- **Your task**
All lines of the entries with "string" in them must be listed.

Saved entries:
───

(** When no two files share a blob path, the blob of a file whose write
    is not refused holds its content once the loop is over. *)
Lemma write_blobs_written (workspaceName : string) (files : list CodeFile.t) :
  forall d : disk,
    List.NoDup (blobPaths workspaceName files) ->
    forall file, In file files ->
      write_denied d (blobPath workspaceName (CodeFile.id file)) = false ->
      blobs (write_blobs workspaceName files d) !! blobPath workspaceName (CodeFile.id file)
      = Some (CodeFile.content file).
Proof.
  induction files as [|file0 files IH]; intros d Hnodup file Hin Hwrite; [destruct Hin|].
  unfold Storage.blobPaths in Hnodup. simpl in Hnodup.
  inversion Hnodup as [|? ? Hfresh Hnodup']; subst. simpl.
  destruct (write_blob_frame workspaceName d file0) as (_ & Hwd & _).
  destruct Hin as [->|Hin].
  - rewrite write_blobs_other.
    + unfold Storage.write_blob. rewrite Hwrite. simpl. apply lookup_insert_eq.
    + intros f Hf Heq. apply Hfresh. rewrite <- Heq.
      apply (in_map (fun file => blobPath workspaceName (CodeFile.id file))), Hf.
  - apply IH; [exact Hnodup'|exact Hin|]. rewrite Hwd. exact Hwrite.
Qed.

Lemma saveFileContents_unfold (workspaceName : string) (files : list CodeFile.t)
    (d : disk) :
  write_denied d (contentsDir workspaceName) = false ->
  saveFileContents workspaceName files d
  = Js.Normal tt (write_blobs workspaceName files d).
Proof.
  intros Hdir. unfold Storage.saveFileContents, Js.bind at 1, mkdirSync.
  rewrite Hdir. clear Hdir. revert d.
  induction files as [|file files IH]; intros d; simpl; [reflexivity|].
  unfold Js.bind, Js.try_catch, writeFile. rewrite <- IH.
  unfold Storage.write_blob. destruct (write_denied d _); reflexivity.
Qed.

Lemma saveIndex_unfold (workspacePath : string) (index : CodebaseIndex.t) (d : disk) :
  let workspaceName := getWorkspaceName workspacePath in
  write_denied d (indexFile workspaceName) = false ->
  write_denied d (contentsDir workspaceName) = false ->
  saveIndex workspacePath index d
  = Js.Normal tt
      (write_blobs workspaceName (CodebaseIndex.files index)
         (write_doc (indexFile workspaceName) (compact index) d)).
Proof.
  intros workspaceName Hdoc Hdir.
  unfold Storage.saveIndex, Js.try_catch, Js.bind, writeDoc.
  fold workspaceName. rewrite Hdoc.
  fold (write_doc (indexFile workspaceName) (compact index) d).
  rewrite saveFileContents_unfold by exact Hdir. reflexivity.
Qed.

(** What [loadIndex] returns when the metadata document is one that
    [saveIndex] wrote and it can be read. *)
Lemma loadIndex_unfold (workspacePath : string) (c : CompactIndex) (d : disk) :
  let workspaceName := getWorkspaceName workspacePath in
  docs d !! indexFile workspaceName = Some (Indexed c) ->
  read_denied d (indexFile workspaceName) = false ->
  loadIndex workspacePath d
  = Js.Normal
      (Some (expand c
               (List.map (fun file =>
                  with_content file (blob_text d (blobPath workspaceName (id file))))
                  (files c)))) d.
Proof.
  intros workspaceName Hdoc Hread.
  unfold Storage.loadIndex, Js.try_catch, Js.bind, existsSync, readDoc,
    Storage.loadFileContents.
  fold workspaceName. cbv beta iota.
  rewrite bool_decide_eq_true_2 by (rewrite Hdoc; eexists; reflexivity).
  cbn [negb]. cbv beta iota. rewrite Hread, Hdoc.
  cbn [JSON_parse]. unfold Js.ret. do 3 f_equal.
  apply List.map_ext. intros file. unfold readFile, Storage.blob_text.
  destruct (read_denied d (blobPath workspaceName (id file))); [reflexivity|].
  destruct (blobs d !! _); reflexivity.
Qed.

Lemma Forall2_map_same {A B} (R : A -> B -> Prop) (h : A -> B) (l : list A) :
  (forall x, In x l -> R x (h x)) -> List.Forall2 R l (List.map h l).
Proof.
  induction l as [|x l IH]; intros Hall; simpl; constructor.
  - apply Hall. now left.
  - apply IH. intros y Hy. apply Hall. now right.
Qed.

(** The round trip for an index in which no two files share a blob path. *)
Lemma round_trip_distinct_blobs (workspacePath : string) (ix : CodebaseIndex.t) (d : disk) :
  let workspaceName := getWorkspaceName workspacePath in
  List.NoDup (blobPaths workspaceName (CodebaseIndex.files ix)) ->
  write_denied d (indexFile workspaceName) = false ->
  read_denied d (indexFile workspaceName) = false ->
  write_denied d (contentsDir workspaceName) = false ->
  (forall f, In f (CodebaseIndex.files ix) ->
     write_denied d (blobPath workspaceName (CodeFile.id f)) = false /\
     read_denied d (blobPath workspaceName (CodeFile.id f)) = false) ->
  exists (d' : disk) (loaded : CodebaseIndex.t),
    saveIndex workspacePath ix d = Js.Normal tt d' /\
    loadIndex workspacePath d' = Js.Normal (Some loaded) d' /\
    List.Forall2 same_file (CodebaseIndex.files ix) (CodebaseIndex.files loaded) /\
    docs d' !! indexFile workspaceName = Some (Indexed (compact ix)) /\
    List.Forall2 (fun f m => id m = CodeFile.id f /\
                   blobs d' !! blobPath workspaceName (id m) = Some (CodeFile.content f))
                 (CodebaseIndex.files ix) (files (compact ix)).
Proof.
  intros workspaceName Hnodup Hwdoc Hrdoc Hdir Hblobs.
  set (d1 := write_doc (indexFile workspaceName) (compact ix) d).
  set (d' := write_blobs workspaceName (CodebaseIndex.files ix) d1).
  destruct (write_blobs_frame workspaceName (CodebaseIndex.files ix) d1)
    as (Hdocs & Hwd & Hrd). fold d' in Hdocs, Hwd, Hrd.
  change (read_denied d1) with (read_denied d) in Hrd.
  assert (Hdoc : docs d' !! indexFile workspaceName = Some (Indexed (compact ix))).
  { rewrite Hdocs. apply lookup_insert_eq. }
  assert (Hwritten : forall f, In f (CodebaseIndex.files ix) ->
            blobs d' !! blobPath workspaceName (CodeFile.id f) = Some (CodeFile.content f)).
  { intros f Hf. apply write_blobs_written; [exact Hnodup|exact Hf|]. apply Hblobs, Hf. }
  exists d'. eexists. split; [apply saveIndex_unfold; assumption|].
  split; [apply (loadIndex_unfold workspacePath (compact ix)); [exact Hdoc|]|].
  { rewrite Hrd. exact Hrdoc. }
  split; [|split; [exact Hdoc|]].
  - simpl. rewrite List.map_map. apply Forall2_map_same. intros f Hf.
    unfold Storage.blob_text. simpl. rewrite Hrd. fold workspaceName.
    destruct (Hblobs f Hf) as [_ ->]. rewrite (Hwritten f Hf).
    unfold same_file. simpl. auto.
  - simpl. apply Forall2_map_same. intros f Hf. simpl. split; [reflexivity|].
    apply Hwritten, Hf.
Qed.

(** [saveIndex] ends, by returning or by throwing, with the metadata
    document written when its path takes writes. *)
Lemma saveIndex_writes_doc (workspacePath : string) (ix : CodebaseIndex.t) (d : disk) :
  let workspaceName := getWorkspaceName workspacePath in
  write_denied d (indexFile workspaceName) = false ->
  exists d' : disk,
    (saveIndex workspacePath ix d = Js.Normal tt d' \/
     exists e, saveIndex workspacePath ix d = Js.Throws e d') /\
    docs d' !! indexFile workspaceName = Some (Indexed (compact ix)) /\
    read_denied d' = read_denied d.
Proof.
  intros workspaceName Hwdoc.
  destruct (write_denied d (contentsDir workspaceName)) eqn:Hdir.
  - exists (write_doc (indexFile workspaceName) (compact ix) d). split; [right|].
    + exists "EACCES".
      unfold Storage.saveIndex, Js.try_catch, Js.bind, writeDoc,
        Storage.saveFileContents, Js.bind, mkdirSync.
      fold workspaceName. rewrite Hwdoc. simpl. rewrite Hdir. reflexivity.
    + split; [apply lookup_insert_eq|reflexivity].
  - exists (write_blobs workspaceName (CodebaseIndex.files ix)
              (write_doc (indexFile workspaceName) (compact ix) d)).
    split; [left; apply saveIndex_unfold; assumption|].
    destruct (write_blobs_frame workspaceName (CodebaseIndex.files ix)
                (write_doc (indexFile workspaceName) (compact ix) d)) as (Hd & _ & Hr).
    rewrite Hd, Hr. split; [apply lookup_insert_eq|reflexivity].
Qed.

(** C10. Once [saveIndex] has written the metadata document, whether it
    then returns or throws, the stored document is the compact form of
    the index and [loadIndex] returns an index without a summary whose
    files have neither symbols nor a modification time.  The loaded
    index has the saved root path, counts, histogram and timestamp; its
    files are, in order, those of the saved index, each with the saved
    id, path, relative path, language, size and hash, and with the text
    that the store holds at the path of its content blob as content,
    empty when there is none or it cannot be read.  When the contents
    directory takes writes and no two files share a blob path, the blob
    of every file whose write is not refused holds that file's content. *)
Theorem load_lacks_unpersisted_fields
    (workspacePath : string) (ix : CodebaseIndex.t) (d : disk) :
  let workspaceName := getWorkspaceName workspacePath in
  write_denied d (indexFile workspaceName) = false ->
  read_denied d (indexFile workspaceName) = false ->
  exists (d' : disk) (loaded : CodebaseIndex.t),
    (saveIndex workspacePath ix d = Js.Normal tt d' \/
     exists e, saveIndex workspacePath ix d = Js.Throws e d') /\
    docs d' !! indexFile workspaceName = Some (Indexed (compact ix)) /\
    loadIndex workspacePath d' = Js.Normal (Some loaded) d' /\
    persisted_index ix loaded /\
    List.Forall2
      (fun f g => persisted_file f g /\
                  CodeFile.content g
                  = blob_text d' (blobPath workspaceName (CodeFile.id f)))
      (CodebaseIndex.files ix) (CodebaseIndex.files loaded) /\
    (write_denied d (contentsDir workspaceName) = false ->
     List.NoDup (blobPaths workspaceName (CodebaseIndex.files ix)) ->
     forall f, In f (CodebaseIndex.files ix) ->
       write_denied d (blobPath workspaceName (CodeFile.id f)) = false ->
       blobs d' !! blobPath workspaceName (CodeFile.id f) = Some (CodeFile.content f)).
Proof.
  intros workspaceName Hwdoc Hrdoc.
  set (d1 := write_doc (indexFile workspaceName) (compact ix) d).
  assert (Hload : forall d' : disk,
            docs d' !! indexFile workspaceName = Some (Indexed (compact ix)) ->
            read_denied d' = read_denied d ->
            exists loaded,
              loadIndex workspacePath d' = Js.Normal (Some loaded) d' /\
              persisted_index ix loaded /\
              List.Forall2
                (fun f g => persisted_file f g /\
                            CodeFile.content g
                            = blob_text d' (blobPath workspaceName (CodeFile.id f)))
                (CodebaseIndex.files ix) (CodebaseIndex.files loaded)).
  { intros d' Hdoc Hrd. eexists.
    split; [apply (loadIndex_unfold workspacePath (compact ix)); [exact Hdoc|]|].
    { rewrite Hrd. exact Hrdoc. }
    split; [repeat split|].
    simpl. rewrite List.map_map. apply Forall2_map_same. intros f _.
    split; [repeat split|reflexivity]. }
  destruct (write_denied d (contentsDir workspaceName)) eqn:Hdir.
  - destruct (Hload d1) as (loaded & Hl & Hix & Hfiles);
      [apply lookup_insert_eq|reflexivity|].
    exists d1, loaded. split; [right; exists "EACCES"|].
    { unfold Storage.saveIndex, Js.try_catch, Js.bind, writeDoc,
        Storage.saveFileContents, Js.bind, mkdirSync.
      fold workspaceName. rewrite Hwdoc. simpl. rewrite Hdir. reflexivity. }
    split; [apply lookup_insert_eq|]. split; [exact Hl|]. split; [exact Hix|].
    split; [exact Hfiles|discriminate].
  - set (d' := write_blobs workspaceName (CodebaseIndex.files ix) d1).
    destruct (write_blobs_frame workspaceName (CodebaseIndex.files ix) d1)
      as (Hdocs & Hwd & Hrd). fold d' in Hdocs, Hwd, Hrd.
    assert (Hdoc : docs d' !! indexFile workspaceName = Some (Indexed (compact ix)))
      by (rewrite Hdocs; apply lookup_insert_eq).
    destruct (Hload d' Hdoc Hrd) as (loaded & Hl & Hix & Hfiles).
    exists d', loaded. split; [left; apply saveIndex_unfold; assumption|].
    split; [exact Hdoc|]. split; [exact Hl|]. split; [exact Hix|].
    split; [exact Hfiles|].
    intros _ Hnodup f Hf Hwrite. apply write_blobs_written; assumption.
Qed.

───

- **Task response**
Lemma write_blobs_written (workspaceName : string) (files : list CodeFile.t) :
Lemma saveFileContents_unfold (workspaceName : string) (files : list CodeFile.t)
Lemma saveIndex_unfold (workspacePath : string) (index : CodebaseIndex.t) (d : disk) :
Lemma loadIndex_unfold (workspacePath : string) (c : CompactIndex) (d : disk) :
Lemma round_trip_distinct_blobs (workspacePath : string) (ix : CodebaseIndex.t) (d : disk) :
Lemma saveIndex_writes_doc (workspacePath : string) (ix : CodebaseIndex.t) (d : disk) :
    (workspacePath : string) (ix : CodebaseIndex.t) (d : disk) :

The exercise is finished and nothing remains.